■ What you will do: For the entries below, the expected answer is the line with "- exists l.", the line with "constructor; [by eapply IH|].", and every line between them, exactly as written, and nothing more.

##### Record excerpts #####

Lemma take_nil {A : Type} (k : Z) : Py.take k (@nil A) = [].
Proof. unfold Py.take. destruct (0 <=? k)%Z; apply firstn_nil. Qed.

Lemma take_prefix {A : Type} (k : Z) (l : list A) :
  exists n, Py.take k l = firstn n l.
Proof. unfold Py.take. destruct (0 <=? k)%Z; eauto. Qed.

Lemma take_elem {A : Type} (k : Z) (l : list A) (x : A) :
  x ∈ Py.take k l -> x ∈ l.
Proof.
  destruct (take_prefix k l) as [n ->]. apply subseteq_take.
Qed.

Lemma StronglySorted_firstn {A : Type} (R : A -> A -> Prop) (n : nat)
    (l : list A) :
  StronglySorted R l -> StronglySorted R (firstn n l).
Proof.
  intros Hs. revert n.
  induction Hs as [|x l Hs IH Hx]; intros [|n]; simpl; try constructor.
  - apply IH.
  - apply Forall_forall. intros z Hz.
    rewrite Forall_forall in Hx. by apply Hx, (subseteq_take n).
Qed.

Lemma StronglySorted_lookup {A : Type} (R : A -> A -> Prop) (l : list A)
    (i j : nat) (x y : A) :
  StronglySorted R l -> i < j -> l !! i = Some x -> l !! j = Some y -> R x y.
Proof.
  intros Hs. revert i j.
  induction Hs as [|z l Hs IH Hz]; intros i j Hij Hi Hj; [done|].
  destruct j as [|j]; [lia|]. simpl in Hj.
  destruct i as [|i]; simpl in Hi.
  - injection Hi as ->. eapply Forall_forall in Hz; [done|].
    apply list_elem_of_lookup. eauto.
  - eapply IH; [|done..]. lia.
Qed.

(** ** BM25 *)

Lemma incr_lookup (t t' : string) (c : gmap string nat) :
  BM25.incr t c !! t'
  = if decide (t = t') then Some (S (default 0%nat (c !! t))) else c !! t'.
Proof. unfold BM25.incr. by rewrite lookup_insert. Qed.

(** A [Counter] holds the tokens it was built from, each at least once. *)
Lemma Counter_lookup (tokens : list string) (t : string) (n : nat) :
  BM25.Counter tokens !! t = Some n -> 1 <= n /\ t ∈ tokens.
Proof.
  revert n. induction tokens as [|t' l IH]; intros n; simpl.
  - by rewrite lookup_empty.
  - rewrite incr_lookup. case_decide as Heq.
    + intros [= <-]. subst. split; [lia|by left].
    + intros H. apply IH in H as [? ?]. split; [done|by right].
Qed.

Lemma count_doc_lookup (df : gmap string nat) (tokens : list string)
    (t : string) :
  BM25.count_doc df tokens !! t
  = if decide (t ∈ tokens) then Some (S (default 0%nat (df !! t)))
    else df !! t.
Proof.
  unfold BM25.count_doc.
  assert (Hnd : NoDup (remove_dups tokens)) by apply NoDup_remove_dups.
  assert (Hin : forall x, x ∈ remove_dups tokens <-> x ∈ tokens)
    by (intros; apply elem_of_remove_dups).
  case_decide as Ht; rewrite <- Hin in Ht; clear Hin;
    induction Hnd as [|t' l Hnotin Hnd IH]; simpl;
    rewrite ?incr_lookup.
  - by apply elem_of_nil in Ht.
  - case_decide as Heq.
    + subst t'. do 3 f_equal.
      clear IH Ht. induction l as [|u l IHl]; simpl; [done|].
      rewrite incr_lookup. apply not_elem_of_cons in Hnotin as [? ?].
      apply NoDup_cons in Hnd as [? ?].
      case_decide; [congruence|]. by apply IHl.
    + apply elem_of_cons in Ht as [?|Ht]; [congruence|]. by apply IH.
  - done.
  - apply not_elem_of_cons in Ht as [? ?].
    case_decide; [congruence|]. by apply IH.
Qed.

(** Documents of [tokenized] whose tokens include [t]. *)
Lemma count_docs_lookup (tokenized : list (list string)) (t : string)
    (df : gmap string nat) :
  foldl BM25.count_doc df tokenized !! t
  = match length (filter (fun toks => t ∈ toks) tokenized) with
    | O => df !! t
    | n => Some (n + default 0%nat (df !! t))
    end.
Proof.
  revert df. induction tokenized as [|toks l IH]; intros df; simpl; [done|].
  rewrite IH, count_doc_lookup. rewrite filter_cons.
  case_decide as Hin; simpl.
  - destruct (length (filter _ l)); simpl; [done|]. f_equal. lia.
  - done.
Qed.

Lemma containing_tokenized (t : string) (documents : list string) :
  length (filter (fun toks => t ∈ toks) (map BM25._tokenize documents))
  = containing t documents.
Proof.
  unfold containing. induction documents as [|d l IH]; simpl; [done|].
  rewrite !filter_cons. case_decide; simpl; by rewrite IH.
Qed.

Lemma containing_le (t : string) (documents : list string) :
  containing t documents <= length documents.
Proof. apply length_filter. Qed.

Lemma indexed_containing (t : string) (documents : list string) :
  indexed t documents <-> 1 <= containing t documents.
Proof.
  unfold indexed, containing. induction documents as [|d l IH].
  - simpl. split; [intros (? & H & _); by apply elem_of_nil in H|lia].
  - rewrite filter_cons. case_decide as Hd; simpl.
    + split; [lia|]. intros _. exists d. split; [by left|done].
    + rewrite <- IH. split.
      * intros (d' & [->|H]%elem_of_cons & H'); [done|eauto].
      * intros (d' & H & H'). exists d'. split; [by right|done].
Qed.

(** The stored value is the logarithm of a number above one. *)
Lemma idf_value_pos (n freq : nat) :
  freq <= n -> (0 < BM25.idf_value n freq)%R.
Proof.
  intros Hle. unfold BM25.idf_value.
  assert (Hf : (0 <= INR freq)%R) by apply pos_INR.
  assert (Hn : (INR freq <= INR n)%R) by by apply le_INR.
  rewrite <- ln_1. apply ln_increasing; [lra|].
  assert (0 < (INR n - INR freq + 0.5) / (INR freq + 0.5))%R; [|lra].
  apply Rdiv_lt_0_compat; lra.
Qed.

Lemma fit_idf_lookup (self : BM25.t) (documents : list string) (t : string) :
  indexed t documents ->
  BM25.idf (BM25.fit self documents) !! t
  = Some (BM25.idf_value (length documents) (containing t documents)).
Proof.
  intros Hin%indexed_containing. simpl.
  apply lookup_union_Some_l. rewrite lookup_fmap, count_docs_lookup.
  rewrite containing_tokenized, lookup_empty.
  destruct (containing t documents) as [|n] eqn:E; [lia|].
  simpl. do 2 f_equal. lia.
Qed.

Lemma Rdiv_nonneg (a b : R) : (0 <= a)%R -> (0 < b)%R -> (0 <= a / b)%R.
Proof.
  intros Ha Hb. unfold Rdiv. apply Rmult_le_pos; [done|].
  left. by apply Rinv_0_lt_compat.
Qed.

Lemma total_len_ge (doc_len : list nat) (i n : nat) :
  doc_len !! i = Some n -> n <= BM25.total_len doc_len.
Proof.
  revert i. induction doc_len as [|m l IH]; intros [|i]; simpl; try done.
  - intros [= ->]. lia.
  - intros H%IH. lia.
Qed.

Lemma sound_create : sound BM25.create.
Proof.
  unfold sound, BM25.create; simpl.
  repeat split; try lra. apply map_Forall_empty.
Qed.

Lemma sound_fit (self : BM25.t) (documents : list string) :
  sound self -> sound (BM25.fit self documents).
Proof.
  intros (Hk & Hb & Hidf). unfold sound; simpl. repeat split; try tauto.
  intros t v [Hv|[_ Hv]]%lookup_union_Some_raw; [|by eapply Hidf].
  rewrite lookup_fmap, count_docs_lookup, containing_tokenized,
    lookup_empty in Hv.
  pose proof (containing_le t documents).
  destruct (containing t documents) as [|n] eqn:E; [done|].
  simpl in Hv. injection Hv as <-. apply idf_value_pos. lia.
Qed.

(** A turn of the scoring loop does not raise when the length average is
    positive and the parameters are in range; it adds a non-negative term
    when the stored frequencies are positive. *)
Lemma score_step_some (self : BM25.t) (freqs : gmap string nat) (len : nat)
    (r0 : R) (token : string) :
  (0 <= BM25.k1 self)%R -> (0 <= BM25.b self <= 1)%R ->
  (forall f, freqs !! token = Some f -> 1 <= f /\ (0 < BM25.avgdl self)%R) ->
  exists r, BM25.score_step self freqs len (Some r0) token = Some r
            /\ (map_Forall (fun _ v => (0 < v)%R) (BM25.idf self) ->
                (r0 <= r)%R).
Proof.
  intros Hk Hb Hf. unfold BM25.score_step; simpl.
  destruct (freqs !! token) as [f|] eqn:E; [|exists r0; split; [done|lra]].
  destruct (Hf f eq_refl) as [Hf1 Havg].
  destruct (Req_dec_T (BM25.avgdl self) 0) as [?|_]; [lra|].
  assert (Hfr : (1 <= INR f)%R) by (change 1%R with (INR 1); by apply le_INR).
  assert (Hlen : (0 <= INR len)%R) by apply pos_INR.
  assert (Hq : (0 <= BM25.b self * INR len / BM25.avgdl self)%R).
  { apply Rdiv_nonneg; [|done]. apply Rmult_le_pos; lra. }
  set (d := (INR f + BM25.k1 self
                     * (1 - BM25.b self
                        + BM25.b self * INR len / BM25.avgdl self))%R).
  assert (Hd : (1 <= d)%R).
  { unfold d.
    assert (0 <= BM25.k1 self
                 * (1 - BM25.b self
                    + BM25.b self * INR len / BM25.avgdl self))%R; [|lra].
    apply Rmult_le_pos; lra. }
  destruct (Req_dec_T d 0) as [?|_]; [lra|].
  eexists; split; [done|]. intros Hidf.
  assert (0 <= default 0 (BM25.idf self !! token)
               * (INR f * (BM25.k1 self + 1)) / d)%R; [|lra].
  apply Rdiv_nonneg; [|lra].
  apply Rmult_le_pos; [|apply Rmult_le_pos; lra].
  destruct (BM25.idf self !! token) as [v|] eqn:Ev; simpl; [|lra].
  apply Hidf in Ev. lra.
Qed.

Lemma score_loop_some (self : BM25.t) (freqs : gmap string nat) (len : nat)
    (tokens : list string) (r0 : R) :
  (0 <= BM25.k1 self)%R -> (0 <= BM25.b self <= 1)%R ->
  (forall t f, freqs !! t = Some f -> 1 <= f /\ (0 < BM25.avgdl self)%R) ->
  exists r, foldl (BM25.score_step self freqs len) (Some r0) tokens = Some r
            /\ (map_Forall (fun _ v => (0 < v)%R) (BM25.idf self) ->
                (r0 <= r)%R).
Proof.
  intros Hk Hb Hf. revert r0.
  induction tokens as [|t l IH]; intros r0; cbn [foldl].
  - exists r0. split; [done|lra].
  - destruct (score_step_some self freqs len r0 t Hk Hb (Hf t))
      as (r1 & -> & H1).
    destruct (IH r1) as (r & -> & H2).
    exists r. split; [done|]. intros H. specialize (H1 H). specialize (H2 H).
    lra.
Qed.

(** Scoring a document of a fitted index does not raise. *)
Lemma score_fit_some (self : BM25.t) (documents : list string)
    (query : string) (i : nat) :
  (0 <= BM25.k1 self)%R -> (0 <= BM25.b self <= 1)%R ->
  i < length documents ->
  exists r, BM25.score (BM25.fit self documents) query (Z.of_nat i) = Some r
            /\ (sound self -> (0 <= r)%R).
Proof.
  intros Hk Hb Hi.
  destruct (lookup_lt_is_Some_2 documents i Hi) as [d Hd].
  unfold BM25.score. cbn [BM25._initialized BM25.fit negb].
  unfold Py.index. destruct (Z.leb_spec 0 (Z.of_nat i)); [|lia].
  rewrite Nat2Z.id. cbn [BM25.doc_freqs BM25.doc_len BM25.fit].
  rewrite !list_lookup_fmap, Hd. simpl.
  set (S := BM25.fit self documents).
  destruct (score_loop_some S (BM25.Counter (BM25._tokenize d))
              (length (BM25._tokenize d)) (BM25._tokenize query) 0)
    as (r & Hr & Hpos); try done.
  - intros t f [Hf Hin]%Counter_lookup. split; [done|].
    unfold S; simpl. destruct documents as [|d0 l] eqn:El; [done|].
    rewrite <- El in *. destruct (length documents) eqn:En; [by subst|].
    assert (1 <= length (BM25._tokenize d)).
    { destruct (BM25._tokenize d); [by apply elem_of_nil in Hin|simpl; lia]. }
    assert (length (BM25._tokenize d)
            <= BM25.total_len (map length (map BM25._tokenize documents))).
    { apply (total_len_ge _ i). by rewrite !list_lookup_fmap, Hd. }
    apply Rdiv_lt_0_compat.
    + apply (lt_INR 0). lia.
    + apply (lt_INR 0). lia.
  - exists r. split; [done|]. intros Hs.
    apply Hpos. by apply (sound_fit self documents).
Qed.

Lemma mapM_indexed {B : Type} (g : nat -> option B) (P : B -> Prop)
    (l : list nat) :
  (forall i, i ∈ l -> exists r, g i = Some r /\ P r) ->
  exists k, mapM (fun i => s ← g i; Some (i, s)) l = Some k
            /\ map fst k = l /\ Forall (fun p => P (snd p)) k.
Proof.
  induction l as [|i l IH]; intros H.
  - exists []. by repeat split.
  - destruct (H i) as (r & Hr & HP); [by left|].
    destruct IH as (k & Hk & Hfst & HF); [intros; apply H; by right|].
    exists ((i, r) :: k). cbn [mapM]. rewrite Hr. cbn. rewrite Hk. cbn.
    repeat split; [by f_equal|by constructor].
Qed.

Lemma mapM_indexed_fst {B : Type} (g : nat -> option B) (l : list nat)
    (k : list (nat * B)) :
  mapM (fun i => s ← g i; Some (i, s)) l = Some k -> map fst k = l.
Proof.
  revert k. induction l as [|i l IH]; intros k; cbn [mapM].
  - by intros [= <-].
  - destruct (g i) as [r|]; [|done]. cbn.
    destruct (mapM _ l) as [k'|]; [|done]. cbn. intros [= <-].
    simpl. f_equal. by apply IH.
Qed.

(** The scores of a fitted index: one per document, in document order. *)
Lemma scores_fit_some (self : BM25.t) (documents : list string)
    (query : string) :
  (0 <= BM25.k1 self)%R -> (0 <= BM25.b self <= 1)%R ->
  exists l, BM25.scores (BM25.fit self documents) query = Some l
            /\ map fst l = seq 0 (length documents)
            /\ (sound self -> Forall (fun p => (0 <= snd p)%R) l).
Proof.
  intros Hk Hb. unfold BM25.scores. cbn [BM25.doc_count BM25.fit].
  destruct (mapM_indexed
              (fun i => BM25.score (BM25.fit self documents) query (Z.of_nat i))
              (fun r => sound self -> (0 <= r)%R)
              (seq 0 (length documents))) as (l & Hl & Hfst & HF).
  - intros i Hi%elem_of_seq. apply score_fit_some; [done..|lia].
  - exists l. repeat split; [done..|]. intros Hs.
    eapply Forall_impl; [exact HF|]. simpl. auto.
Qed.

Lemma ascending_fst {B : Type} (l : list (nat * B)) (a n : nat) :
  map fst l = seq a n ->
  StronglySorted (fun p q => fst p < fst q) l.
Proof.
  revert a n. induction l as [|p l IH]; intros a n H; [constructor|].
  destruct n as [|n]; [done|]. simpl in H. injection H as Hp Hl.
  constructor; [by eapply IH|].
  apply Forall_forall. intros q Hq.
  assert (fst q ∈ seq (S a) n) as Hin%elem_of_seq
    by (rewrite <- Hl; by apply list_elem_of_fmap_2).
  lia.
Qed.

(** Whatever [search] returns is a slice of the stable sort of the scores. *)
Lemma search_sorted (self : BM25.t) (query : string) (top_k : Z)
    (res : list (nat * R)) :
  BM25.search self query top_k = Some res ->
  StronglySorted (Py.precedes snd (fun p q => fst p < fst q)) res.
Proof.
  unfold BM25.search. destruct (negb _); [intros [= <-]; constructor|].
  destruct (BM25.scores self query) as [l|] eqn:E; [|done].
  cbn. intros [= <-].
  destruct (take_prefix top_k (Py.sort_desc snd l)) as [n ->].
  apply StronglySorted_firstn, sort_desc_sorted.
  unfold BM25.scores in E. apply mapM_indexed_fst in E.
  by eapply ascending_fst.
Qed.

#####

■ Final answer:
  - exists l. repeat split; [done..|]. intros Hs.
    eapply Forall_impl; [exact HF|]. simpl. auto.
Qed.

Lemma ascending_fst {B : Type} (l : list (nat * B)) (a n : nat) :
  map fst l = seq a n ->
  StronglySorted (fun p q => fst p < fst q) l.
Proof.
  revert a n. induction l as [|p l IH]; intros a n H; [constructor|].
  destruct n as [|n]; [done|]. simpl in H. injection H as Hp Hl.
  constructor; [by eapply IH|].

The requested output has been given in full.